What this means practically: compliance teams operating now are already managing a patchwork. The architecture you’ve built for multi-state privacy compliance is the architecture you’re likely running on through at least 2027, possibly longer. Federal legislation doesn’t appear in any analyst’s near-term projection as a solved problem.

The Shortcut Worth Watching

Here’s where the analysis gets specific. The real legislative risk for the state patchwork isn’t a comprehensive federal privacy bill. It’s a narrower AI training data vehicle, a targeted exemption or safe harbor for AI training uses of personal data, with preemptive effect on state restrictions. Industry has every incentive to push for this as an alternative to comprehensive legislation when comprehensive legislation stalls. It’s a smaller, more focused ask that could theoretically move through a budget reconciliation vehicle or attach to a broader AI legislative package.

The White House’s federal preemption framework already previewed this approach. Several elements of the framework addressed AI-specific data uses in ways that looked like the foundation for a targeted federal vehicle. Watch the legislative calendar for a narrow AI training data bill that doesn’t try to resolve the comprehensive privacy debate, that would be the signal that industry’s lobbying strategy has shifted from “pass comprehensive privacy legislation” to “carve out AI training from state restrictions.”

What Compliance Teams Should Actually Do

The planning framework for this environment has three components.

Build for the patchwork. Don’t defer state-by-state compliance architecture pending federal action. The CPRA, Colorado CPA, and Connecticut CTDPA are enforceable now. Illinois BIPA litigation is active. Your AI training data governance program needs to work within those frameworks today. Federal legislation may simplify this eventually, plan for “eventually” to mean 2028 or later.

Warning

The compliance teams most exposed in a federal preemption scenario aren't those who built state-compliant programs, they're the ones who delayed state compliance expecting federal simplification. If a federal law passes with a permissive AI training data carve-out, compliant programs can relax requirements. If it doesn't, programs built for the patchwork are the only programs that work.
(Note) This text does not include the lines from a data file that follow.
(** ** The errors of the MoE block constructor *)

Lemma expert_indicies_nonempty n tp rank s :
  tp ≤ n → Partition.expert_indicies n tp rank = Ok s → s ≠ [].
Proof.
  intros Hle H. unfold Partition.expert_indicies in H.
  destruct (Partition.array_split (seq 0 n) tp) as [parts|] eqn:Hsplit;
    simpl in H; [|discriminate].
  unfold getitem in H.
  destruct (parts !! rank) as [s'|] eqn:Hr; [|discriminate].
  injection H as ->.
  destruct (decide (tp = 0)) as [->|Hk]; [discriminate|].
  apply (array_split_lookup _ _ _ _ _ Hsplit) in Hr as [_ ->].
  pose proof (shard_size_pos n tp rank ltac:(lia) Hle).
  intros Hnil. apply (f_equal length) in Hnil. rewrite length_seq in Hnil.
  simpl in Hnil. lia.
Qed.



Lemma shared_expert_init_error (config : PretrainedConfig) (e : exn) :
  MoeInit.shared_expert_init config = Raise e →
  e = ValueError_unsupported_activation (hidden_act config).
Proof.
  unfold MoeInit.shared_expert_init, MoeInit.Qwen2MoeMLP_init, bind.
  repeat case_match; intros; simplify_eq/=; done.
Qed.

Lemma expert_indicies_error (n tp rank : nat) (e : exn) :
  Partition.expert_indicies n tp rank = Raise e →
  e = ValueError_number_sections ∨ e = IndexError.
Proof.
  unfold Partition.expert_indicies, Partition.array_split, getitem, bind.
  repeat case_match; intros; simplify_eq/=; auto.
Qed.

(** C7. The constructor fails with one of its two configuration errors
    exactly when the rank count exceeds the expert count, or when it gets
    to compute the local shard (the earlier steps passed and the experts
    are kept per rank) and that shard is empty; the rank-count error is
    raised exactly when [tp_size > num_experts]; with
    [tp_size <= num_experts] and a non-empty local shard neither error is
    raised. Any other exception of the constructor is the unsupported
    activation of the shared expert, or comes from the split itself (no
    section, or a rank beyond the sections). *)
Theorem init_configuration_error_iff (rank tp_size : nat)
    (config : PretrainedConfig) (lm : option LinearMethod) :
  (fails_with is_configuration_error (MoeInit.init rank tp_size config lm) = true
   ↔ num_experts config < tp_size
     ∨ (tp_size ≤ num_experts config
        ∧ succeeds (MoeInit.shared_expert_init config) = true
        ∧ MoeInit.local_experts_mode (default UnquantizedLinearMethod lm) = true
        ∧ Partition.expert_indicies (num_experts config) tp_size rank = Ok []))
  ∧ (fails_with is_tp_exceeds_experts (MoeInit.init rank tp_size config lm) = true
     ↔ num_experts config < tp_size)
  ∧ (tp_size ≤ num_experts config →
     (∀ s, Partition.expert_indicies (num_experts config) tp_size rank = Ok s →
           s ≠ []) →
     fails_with is_configuration_error (MoeInit.init rank tp_size config lm) = false)
  ∧ (∀ e, MoeInit.init rank tp_size config lm = Raise e →
          is_configuration_error e = true
          ∨ e = ValueError_unsupported_activation (hidden_act config)
          ∨ e = ValueError_number_sections ∨ e = IndexError).
Proof.
  unfold MoeInit.init.
  destruct (Nat.ltb_spec (num_experts config) tp_size) as [Hlt|Hge].
  { (* the rank-count check fails *)
    simpl. repeat split; intros; simplify_eq/=; auto; lia. }
  destruct (MoeInit.shared_expert_init config) as [shared|e] eqn:Hshared; simpl.
  2:{ (* the shared expert is refused *)
      apply shared_expert_init_error in Hshared as ->. simpl.
      repeat split; intros; simplify_eq/=; auto; try lia;
        intuition (done || lia). }
  destruct (MoeInit.local_experts_mode _) eqn:Hmode; simpl.
  2:{ (* fused experts: no shard is computed *)
      repeat split; intros; simplify_eq/=; auto; try lia;
        intuition (done || lia). }
  destruct (Partition.expert_indicies _ _ _) as [[|i s]|e] eqn:Hs; simpl.
  - (* an empty shard *)
    repeat split; intros; simplify_eq/=; auto; try lia;
      by match goal with H : ∀ s, _ → s ≠ [] |- _ => destruct (H [] eq_refl) end.
  - (* a non-empty shard *)
    repeat split; intros; simplify_eq/=; auto; try lia;
      intuition (done || lia).
  - (* the split raises *)
    apply expert_indicies_error in Hs as [->| ->]; simpl;
      repeat split; intros; simplify_eq/=; auto; try lia;
      intuition (done || lia).
Qed.

Lemma init_configuration_error_iff_witness :
  fails_with is_configuration_error
    (MoeInit.init 0 9 config_8 (Some (QuantizedLinearMethod false))) = true ∧
  fails_with is_configuration_error
    (MoeInit.init 2 3 config_8 (Some (QuantizedLinearMethod false))) = false.
Proof.
  split.
  - apply (init_configuration_error_iff 0 9 config_8). left. simpl. lia.
  - apply (init_configuration_error_iff 2 3 config_8); [simpl; lia|].
    intros s Hs. vm_compute in Hs. injection Hs as <-. done.
Defined.

(** ** Broadcasting against a vector *)

Lemma zip_with_replicate_map {A B C} (g : A → B → C) (l : list A) (b : B) :
  zip_with g l (replicate (length l) b) = map (fun a => g a b) l.
Proof. induction l as [|a l IH]; simpl; [done|]. by rewrite IH. Qed.

Section TensorFacts.
Import Tensor.
Context {A B : Type}.

Lemma bcast_dim_same n : bcast_dim n n = Ok n.
Proof. unfold bcast_dim. by rewrite Nat.eqb_refl. Qed.

Lemma bcast_dim_one n : bcast_dim n 1 = Ok n.
Proof.
  unfold bcast_dim. destruct (Nat.eqb_spec n 1) as [->|]; [done|].
  by rewrite Nat.eqb_refl.
Qed.

Lemma expand_same {C} n (l : list C) : length l = n → expand n l = l.
Proof. intros <-. unfold expand. by rewrite Nat.eqb_refl. Qed.

Lemma expand_singleton {C} n (a : C) : expand n [a] = replicate n a.
Proof.
  unfold expand. destruct n as [|[|n]]; done.
Qed.

(** A well-formed matrix times a vector of its width: row by row. *)
Lemma broadcast2_vec (f : A → B → A) (a : Mat A) (v : list B) :
  wf a → ncols a = length v →
  broadcast2 f a (vec v)
  = Ok (mkMat (ncols a) (map (fun r => zip_with f r v) (rows a))).
Proof.
  intros Hwf Hc. unfold broadcast2, vec. simpl.
  rewrite <- Hc, bcast_dim_same. simpl.
  unfold nrows at 1 2. simpl. rewrite bcast_dim_one. simpl.
  rewrite (expand_same _ (rows a)) by done.
  rewrite expand_singleton, zip_with_replicate_map.
  do 2 f_equal. apply map_ext_in. intros r Hr.
  rewrite (expand_same _ r), (expand_same _ v); [done..|].
  unfold wf in Hwf. rewrite Forall_forall in Hwf. apply Hwf.
  by apply list_elem_of_In.
Qed.

Lemma wf_zip_rows (f : A → B → A) (a : Mat A) (v : list B) :
  wf a → ncols a = length v →
  wf (mkMat (ncols a) (map (fun r => zip_with f r v) (rows a))).
Proof.
  intros Hwf Hc. unfold wf in *. simpl. rewrite Forall_map.
  eapply Forall_impl; [exact Hwf|]. intros r Hr. simpl in *.
  rewrite length_zip_with. lia.
Qed.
Monitor the markup calendar, not the hearing calendar. Hearings are necessary but not sufficient. The signal that matters is committee markup scheduling, a scheduled markup means the bill has enough support to move to a vote, which is qualitatively different from a hearing. Set up alerts for “CMT markup” and “Energy and Commerce markup” on privacy legislation. A hearing-only cycle without markup tells you nothing has changed.

Map your AI training data exposure by jurisdiction. If you’re training on personal data and operating across multiple US states, conduct a jurisdiction-by-jurisdiction consent and opt-out analysis. Identify which state framework imposes the most restrictive requirements on your use case, and assess whether your current architecture complies with that floor. If a federal standard eventually passes with preemptive effect and a permissive AI training data carve-out, you’ll relax requirements. If it doesn’t, you’ve built the right architecture anyway.

The Pattern’s Implication

Seven years of federal privacy hearings without a law has produced one durable outcome: a state patchwork that keeps growing. Every year without federal preemption is a year another state passes its own framework, deepening the compliance complexity that industry claims justifies federal action. It’s a self-reinforcing cycle, and the AI training data stakes are accelerating it.

The compliance teams that manage this well aren’t the ones waiting for Congress to simplify their job. They’re the ones who’ve accepted that the patchwork is the operating environment and built programs that can run within it, flexible enough to adapt if federal legislation passes, robust enough to survive if it doesn’t.

The next federal privacy hearing will happen. The next federal privacy law is less certain.